Of particular concern should be the first word in the name for this new structural innovation - Accountable.
The NHS is already accountable, because we own it and we hold the UK Government responsible for its performance. Although, in practice, how we hold it accountable has become increasingly confused:
- Is the NHS run by the Department of Health? You'd have thought so, but they are not so sure.
- Is it run by the Board of NHS England? Do you know who is on the Board of NHS England and who appointed them?
- Is it run by your local Clinical Commissioning Group (CCG)? Do you even know what one of those is?
- Is it run by your local GP or your local hospital? Do you know how much freedom and flexibility they do and don't have in practice?
Given this, an Accountable Care Organisation, a term borrowed from the United States, sounds like just what we need. But sadly you will have become another victim of Government Newspeak - using language to disguise and corrupt reality. For instance:
- Cuts that reduce the independence of disabled people are introduced by the Personal Independence Payment
- Lower incapacity benefits for people who can't work is renamed the Employment & Support Allowance
- Blaming families for poverty is handled by the Troubled Families Programme
Accountable Care Organisations (ACOs) are being introduced to confuse accountability, and to make it even easier to sell off the NHS to private corporations. The first sign of this intention is in the use of the private corporation Capita to manage the introduction of an ACO to Nottingham. If all goes to plan then it will be clear that the NHS can be parcelled off and tendered out by geographical area. If Mrs May does achieve a US trade deal then US healthcare providers can queue up to buy big chunks of the NHS as if they were Premier Football Teams.

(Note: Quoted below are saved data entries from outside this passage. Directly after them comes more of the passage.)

(* ===== verification/CheckerPointers.v ===== *)
(** The block references of an inode as the offline checker sees them: it finds
    nothing to report exactly if every pointer the size asks for is an allocated
    data block, no other pointer is set and no block is referenced twice. *)
From S2P Require Import Prelude Codec OndiskFormat OndiskFormatProofs OndiskJournal Disk JournalImage BitmapAllocator.
From S2P Require Import ImageReader ImageReaderProofs ReaderTheorems FileMutation ConsistentImage CheckReport.
From S2P Require Import CheckerGraph Checker.
Open Scope Z_scope.
Open Scope io_scope.

(** Projections of updated scans. *)
Ltac scan_fields :=
  cbn [on_issues on_status on_root on_entries on_discovered on_edges on_references on_physical on_queue on_attempted on_decoded
       on_graph on_complete on_parent on_block on_names on_observations on_first on_logical on_block_flag on_inode_flag AddIssue set_partial
       sc_issues sc_status sc_root_inode sc_root_entries sc_discovered sc_edges sc_references physical_scan physical_scan_queue
       attempted_inodes decoded_inodes directory_edges directory_scan_complete discovery_parent discovery_block directory_active_names
       directory_entry_observations first_block_references inode_logical_blocks sc_block_complete sc_inode_complete] in *.

(** What registering references changes when there is nothing to report. *)
Definition registered (refs : list BlockReference) (first : gmap Z BlockReference) (s : scan) : scan :=
  on_references (fun _ => refs) (on_first (fun _ => first) s).

(** Queue, graph and everything else the pointers have nothing to do with. *)
Definition same_search (s s' : scan) : Prop :=
  physical_scan s' = physical_scan s /\ physical_scan_queue s' = physical_scan_queue s /\ attempted_inodes s' = attempted_inodes s /\
  inode_logical_blocks s' = inode_logical_blocks s.

#[export] Instance same_search_equiv : PreOrder same_search.
Proof. split; [done|]. intros s1 s2 s3 (? & ? & ? & ?) (? & ? & ? & ?). repeat split; congruence. Qed.

(** Nothing is reported, and if so the state changed as given. *)
Definition no_issue {A} (before after : scan) (fine : Prop) (shape : A) (is_shape : A -> Prop) : Prop :=
  (sc_issues after = [] <-> sc_issues before = [] /\ fine) /\ (sc_issues after = [] -> is_shape shape).

Lemma reported (l : list CheckIssue) x : l ++ [x] <> [].
Proof. by destruct l. Qed.

Section pointers.
Context (r : ImageReader).
Abbreviation sb := (rd_superblock r).
Abbreviation ibm := (inode_bitmap_ r).
Abbreviation bbm := (block_bitmap_ r).

Lemma register_outcome block n logical kind dir s : let '(s', valid) := register_block_reference sb bbm block n logical kind dir s in
  same_search s s' /\
  (sc_issues s' = [] <-> sc_issues s = [] /\ data_block r block /\ first_block_references s !! block = None) /\
  (sc_issues s' = [] -> valid = true /\ exists refs first, s' = registered refs first s /\ dom first = {[block]} ∪ dom (first_block_references s)) /\
  (valid = true <-> start_block (data sb) <= block < total_blocks sb).
Proof.
  unfold register_block_reference. cbv zeta. destruct (_ || _) eqn:Er.
  { scan_fields. split; [by repeat split|]. split; [|split; [by intros ?%reported|split; [done|bool_to_prop; lia]]].
    split; [by intros ?%reported|]. intros (_ & [[H1 H2] _] & _). bool_to_prop. lia. }
  assert (start_block (data sb) <= block < total_blocks sb) as Hr by (bool_to_prop; lia). unfold BitmapBit, data_block.
  destruct (TestBit bbm block) eqn:Eb; cbn [negb]; scan_fields; destruct (first_block_references s !! block) as [x|] eqn:Ef; scan_fields.
  - split; [by repeat split|]. split; [split; [by intros ?%reported|]; by intros (_ & _ & ?)|]. split; [by intros ?%reported|done].
  - split; [by repeat split|]. split; [split; [done|]; by intros (? & _)|]. split; [|done]. intros _. split; [done|].
    eexists _, (<[block := mkReference block n logical kind]> (first_block_references s)). split; [reflexivity|]. by rewrite dom_insert_L.
  - split; [by repeat split|]. split; [split; [by intros ?%reported|]; by intros (_ & [_ ?] & _)|]. split; [by intros ?%reported|done].
  - split; [by repeat split|]. split; [split; [by intros ?%reported|]; by intros (_ & [_ ?] & _)|]. split; [by intros ?%reported|done].
Qed.

(** Writing the blocks of a file from position [i] on. *)
Fixpoint fill_slots (i : nat) (blocks : list Z) (l : list (option Z)) : list (option Z) :=
  match blocks with
  | [] => l
  | b :: blocks => fill_slots (S i) blocks (<[i := Some b]> l)
  end.

Lemma fill_spec blocks : forall i l, (i + length blocks <= length l)%nat ->
  fill_slots i blocks l = take i l ++ (Some <$> blocks) ++ drop (i + length blocks) l.
Proof.
  induction blocks as [|b blocks IH]; intros i l Hl; cbn [fill_slots length fmap list_fmap] in *.
  - rewrite Nat.add_0_r. cbn [app]. by rewrite take_drop.
  - rewrite IH by (rewrite length_insert; lia). rewrite drop_insert_lt by lia.
    replace (S i + length blocks)%nat with (i + S (length blocks))%nat by lia.
    erewrite take_S_r; [|by apply list_lookup_insert_eq; lia]. rewrite take_insert_ge by lia. by rewrite <- app_assoc.
Qed.

Lemma length_fill_slots blocks : forall i l, length (fill_slots i blocks l) = length l.
Proof. induction blocks as [|b blocks IH]; intros i l; [done|]. cbn [fill_slots]. by rewrite IH, length_insert. Qed.

(** The blocks are new and nobody references them yet. *)
Definition fresh_blocks (s : scan) (blocks : list Z) : Prop :=
  NoDup blocks /\ forall b, b ∈ blocks -> data_block r b /\ first_block_references s !! b = None.

Lemma fresh_cons s s' b blocks : (exists refs first, s' = registered refs first s /\ dom first = {[b]} ∪ dom (first_block_references s)) ->
  data_block r b -> first_block_references s !! b = None -> (fresh_blocks s' blocks <-> fresh_blocks s (b :: blocks)).
Proof.
  intros (refs & first & -> & Hd) Hb Hf. unfold fresh_blocks, registered. scan_fields.
  assert (forall x, first !! x = None <-> x <> b /\ first_block_references s !! x = None) as Hx.
  { intros x. rewrite <- !not_elem_of_dom, Hd. set_solver. }
  setoid_rewrite Hx. rewrite NoDup_cons. split.
  - intros [H1 H2]. split; [split; [|done]|].
    + intros Hin. by destruct (H2 b Hin) as (_ & ? & _).
    + intros x [->|Hin]%elem_of_cons; [done|]. destruct (H2 x Hin) as (? & _ & ?). done.
  - intros [[H1 H2] H3]. split; [done|]. intros x Hin. destruct (H3 x ltac:(by right)) as [? ?]. split; [done|]. split; [|done]. by intros ->.
Qed.

Lemma registered_registered refs first refs' first' s : registered refs' first' (registered refs first s) = registered refs' first' s.
Proof. reflexivity. Qed.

The Government claims that it will protect an NHS 'free at the point of use' (expect lots more reassurances on that front) but once private firms do get a hold then it will be natural for them to increase profits by extending preferential benefits to the wealthy wherever possible. Moreover, when the wealthy start to see they can buy better services for themselves then the long-term political consensus around the NHS will collapse.
Ambitious claims are made for the potential efficiencies created by Accountable Care Organisations, with reference to the US insurance company Kaiser Permanente (no, not Keyser Söze). But why should we model the NHS on a US system? As Melissa Hellmann of Time Magazine puts it:
"The US health care system has been subject to heated debate over the past decade, but one thing that has remained consistent is the level of performance, which has been ranked as the worst among industrialised nations for the fifth time, according to the 2014 Commonwealth Fund survey 2014. The UK ranked best with Switzerland following a close second."
Promoting ACOs, by reference to organisations like Kaiser Permanente is a terrible example of cherry-picking. You take the best example of something and then pretend that you can easily replicate its benefits, despite the fact that it only provides cover to 3% of US citizens and has taken over 70 years to evolve. Innovation and efficiency in health care is not that easy.
I do not mean to suggest that the NHS could not be improved. There are lots of practical ways it could be improved and there is a real need to empower patients, work better with local communities and end internal markets. But this won't happen because of another grand structural reform. What the NHS needs is constitutional protection to ensure that its basic structure is much harder to change.
Changing structures at the whim of each incoming minister undermines leadership and the relationships of trust and security that enable more meaningful change and innovation. I would commend the position of the Socialist Health Association, the organisation who originally proposed the creation of the NHS in 1930. We need to get back to a strong national structure - and then bind Odysseus to the mast - make it really difficult for ministers to fiddle with that structure. Perhaps we could create a law that meant we need 75% of MPs to back any structural change to the NHS.
Do you remember the story of the boy who 'cried wolf'? We have heard the claim that the NHS is threatened with privatisation many times; but the threat is real. The level of privatisation has increased and this next non-reform puts the NHS at even greater risk.
The Government will continue to claim that the NHS is 'safe in their hands'. But if you did intend to privatise the NHS, then creating Accountable Care Organisations, bundling together all health services in large geographical areas, is exactly how you would begin.